Selhurst Park is finally awake again
If you told any Crystal Palace fan back in the grim winter months of 2023 that they'd be gearing up for a massive European night in late April of 2026, they would have probably asked you to share whatever you were drinking. The Roy Hodgson era, bless the man for his service, ended like a deflating balloon. It was slow, it was sad, and it was entirely predictable. You watched Palace on a Saturday afternoon and felt your soul actively trying to leave your body. The football was turgid, the atmosphere was toxic, and the club felt completely untethered from modern tactical reality.
Then Oliver Glasner walked through the doors and essentially plugged the entire squad into a wall socket. We all knew the Austrian manager was a tactician who favored high-octane, vertical football from his Eintracht Frankfurt days. We saw him win the Europa League by turning his team into a swarm of angry hornets. But seeing it actually implemented in South London—and working this well—is something else entirely.

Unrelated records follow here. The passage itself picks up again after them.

(* ===== verification/FileService.v ===== *)
(** * The guest's file service (crates/sandbox-guest/src/file_service.rs)

    One worker at a time runs an action on the engine; captures stay in memory for a minute
    and hold the engine's download permits. [call] is the whole of a request: its answer may
    be lost to the deadline although its work is done. *)

From S2P Require Import Prelude Ext Ids GuestModel GuestWire FileWire GuestEnv.
From S2P Require Files History Transfers.

(** The clocks and the worker. *)
Class ServiceEnv := {
  instant_answer : list action -> Z;          (** milliseconds of [Instant::now()] *)
  worker_free : list action -> bool;
  worker_late : list action -> bool;          (** the caller's deadline passed before the answer *)
}.

Record Capture : Type := { descriptor : fw.FileCapture; bytes_ : Transfers.Download; until : Z }.
Record Service : Type := {
  engine : Transfers.Engine; captures : gmap OperationId Capture; closed : bool
}.
Abbreviation S A := (ST Service failure A) (only parsing).

Inductive Action : Type :=
| BeginUpload (v : fw.FileUpload)
| WriteFile (v : fw.WriteFile)
| InspectUpload (v : fw.FileOperation)
| CommitUpload (v : fw.FileOperation)
| AbortUpload (v : fw.FileOperation)
| CaptureFile (path : string)
| ReadFile (v : fw.ReadFile)
| ReleaseFile (v : fw.FileHandle).
Inductive Answer : Type :=
| FileReceipt (r : fw.FileReceipt)
| FileProgress (p : fw.FileProgress)
| FileCaptured (c : fw.FileCapture)
| FileChunk (c : fw.FileChunk)
| FileReleased (h : fw.FileHandle).

Definition set_captures (s : Service) v : Service := {| engine := engine s; captures := v; closed := closed s |}.
Definition on_engine {A} (m : ST Transfers.Engine failure A) : S A := fun s =>
  let '(e, r) := m (engine s) in ({| engine := e; captures := captures s; closed := closed s |}, r).
Definition outside {A} (a : list action -> A) : S A :=
  on_engine (Transfers.on_disk (ask Query a)).

Section service.
Context `{GuestEnv, Transfers.WorkspaceEnv, ServiceEnv, UuidLib, Sha256, Serde Files.Upload, Serde Files.Receipt,
          Serde History.Binding}.

(** [State::prune]; a capture that goes gives its permit back. *)
Definition expired (now : Z) (s : Service) : nat :=
  size (base.filter (fun e : OperationId * Capture => until e.2 <= now) (captures s)).
Definition prune_at (now : Z) (s : Service) : Service :=
  let e := engine s in
  let t := Transfers.transfers e in
  {| engine := {| Transfers.transfers := Transfers.set_downloads t (Transfers.downloads t - Z.of_nat (expired now s));
                  Transfers.disk := Transfers.disk e |};
     captures := base.filter (fun e : OperationId * Capture => now < until e.2) (captures s);
     closed := closed s |}.
Definition prune : S unit := now ← outside instant_answer; modify (prune_at now).

(** [State::upload] *)
Definition upload (o : fw.FileOperation) : S Files.Receipt :=
  id ← checked (validate_operation o);
  found ← on_engine (Transfers.inspect id);
  r ← checked (ok_or found "upload not found");
  _ ← checked (ensure (bool_decide (Files.f_digest r = fw.digest o)) "upload digest conflicts");
  mret r.

(** [State::capture] *)
Definition capture (h : fw.FileHandle) : S (OperationId * Capture) :=
  id ← checked (validate_handle h);
  s ← get;
  c ← checked (ok_or (captures s !! id) "capture expired or not found");
  _ ← checked (ensure (bool_decide (fw.c_sha256 (descriptor c) = fw.h_sha256 h)) "capture digest conflicts");
  mret (id, c).

(** A capture that replaces another of its identifier drops it. *)
Definition keep_capture (id : OperationId) (c : Capture) : S unit :=
  s ← get;
  _ ← (if is_some (captures s !! id) then on_engine Transfers.release else mret tt);
  modify (fun s => set_captures s (<[id := c]> (captures s))).

(** [State::dispatch] *)
Definition dispatch (a : Action) : S Answer :=
  match a with
  | BeginUpload v =>
      u ← checked (try_upload v);
      r ← on_engine (Transfers.begin u);
      mret (FileReceipt (from_file_receipt r))
  | WriteFile v =>
      _ ← checked (validate_write v);
      o ← checked (ok_or (fw.operation v) "missing upload operation");
      r ← upload o;
      n ← on_engine (Transfers.write_chunk (Files.u_operation_id (Files.f_upload r)) (fw.offset v) (fw.data v));
      mret (FileProgress {| fw.p_operation := Some o; fw.stored := n |})
  | InspectUpload v => r ← upload v; mret (FileReceipt (from_file_receipt r))
  | CommitUpload v =>
      r ← upload v;
      r ← on_engine (Transfers.commit (Files.u_operation_id (Files.f_upload r)));
      mret (FileReceipt (from_file_receipt r))
  | AbortUpload v =>
      r ← upload v;
      r ← on_engine (Transfers.abort (Files.u_operation_id (Files.f_upload r)));
      mret (FileReceipt (from_file_receipt r))
  | CaptureFile path =>
      _ ← checked (Files.validate_path path);
      s ← get;
      _ ← checked (ensure (size (captures s) <? 8)%nat "capture capacity exhausted");
      d ← on_engine (Transfers.capture path);
      id ← on_engine (Transfers.on_disk generate);
      now ← on_engine (Transfers.on_disk now_ms);
      let c := {| fw.capture_id := to_string id; fw.c_path := path; fw.c_size := Transfers.download_size d;
                  fw.c_sha256 := Transfers.d_sha256 d; fw.expires_unix_ms := now + CAPTURE_TTL_SECS * 1000 |} in
      start ← outside instant_answer;
      _ ← keep_capture id {| descriptor := c; bytes_ := d; until := start + CAPTURE_TTL_SECS * 1000 |};
      mret (FileCaptured c)
  | ReadFile v =>
      _ ← checked (validate_read v);
      h ← checked (ok_or (fw.handle v) "missing capture handle");
      c ← capture h;
      data ← checked (Transfers.chunk (bytes_ c.2) (fw.r_offset v) (fw.limit v));
      let next := fw.r_offset v + strlen data in
      mret (FileChunk {| fw.k_handle := Some h; fw.k_offset := fw.r_offset v; fw.k_data := data; fw.next_offset := next;
                         fw.k_size := fw.c_size (descriptor c.2);
                         fw.at_end := next =? fw.c_size (descriptor c.2) |})
  | ReleaseFile v =>
      id ← checked (validate_handle v);
      s ← get;
      _ ← (if is_some (captures s !! id) then
             _ ← capture v;
             _ ← on_engine Transfers.release;
             modify (fun s => set_captures s (delete id (captures s)))
           else mret tt);
      mret (FileReleased v)
  end.

(** [FileService::run]: what a caller gets, and what was done. *)
Definition run {A} (work : S A) : S A :=
  s ← get;
  _ ← checked (ensure (negb (closed s)) "file service closed");
  free ← outside worker_free;
  _ ← checked (ensure free "file worker busy");
  _ ← prune;
  r ← attempt work;
  late ← outside worker_late;
  _ ← checked (ensure (negb late) "file outcome uncertain: worker deadline");
  checked r.
(** [FileService::call] and [FileService::retire_history] *)
Definition call (a : Action) : S Answer := run (dispatch a).
Definition retire_history (b : History.Barrier) : S History.Barrier := run (on_engine (Transfers.retire_history b)).

(** The reaper's round. *)
Definition reap : S unit := s ← get; if closed s then mret tt else prune.

(** [FileService::shutdown]; the worker may not give its permit back in time. *)
Definition shutdown : S unit :=
  _ ← modify (fun s => {| engine := engine s; captures := captures s; closed := true |});
  free ← outside worker_free;
  _ ← checked (ensure free "file worker shutdown unconfirmed");
  modify (fun s =>
    let e := engine s in
    let t := Transfers.transfers e in
    {| engine := {| Transfers.transfers := Transfers.set_downloads t (Transfers.downloads t - Z.of_nat (size (captures s)));
                    Transfers.disk := Transfers.disk e |};
       captures := ∅; closed := closed s |}).

(** [FileService::open] *)
Definition open (path : string) (c : Context) (g : Guest) : Guest * result failure Service :=
  match Transfers.open path c g with
  | (g, Ok t) => (g, Ok {| engine := {| Transfers.transfers := t; Transfers.disk := g |}; captures := ∅; closed := false |})
  | (g, Err e) => (g, Err e)
  end.

(** ** The service's life *)

Inductive event : Type :=
| Call (a : Action)
| Retire (b : History.Barrier)
| Reap
| Shutdown
| Die
| Open (path : string) (c : Context).

Inductive Machine : Type := Serving (s : Service) | Stopped (g : Guest).
Definition world (m : Machine) : Guest :=
  match m with Serving s => Transfers.disk (engine s) | Stopped g => g end.

(** The service after a handler; it is gone when the agent was killed inside. *)
Definition handled {A} (m : S A) (s : Service) : Machine :=
  match m s with
  | (s', Err Killed) => Stopped (Transfers.disk (engine s'))
  | (s', _) => Serving s'
  end.
Definition step (e : event) (m : Machine) : Machine :=
  match e, m with
  | Call a, Serving s => handled (call a) s
  | Retire b, Serving s => handled (retire_history b) s
  | Reap, Serving s => handled reap s
  | Shutdown, Serving s => handled shutdown s
  | Die, _ => Stopped (world m)
  | Open path c, Stopped g =>
      match open path c g with
      | (_, Ok s) => Serving s
      | (g', Err _) => Stopped g'
      end
  | _, _ => m
  end.
Definition steps (es : list event) (m : Machine) : Machine := foldl (fun m e => step e m) m es.
End service.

This isn't just about winning games; it's about how they are doing it. Palace have become a genuinely terrifying team to play against. The 3-4-2-1 system is no longer a rigid defensive block meant to scrape a 1-0 win off a set piece. It's a hunting pack. They don't just want to stop you from scoring; they want to steal your lunch money, take your shoes, and counter-attack before you realize what happened.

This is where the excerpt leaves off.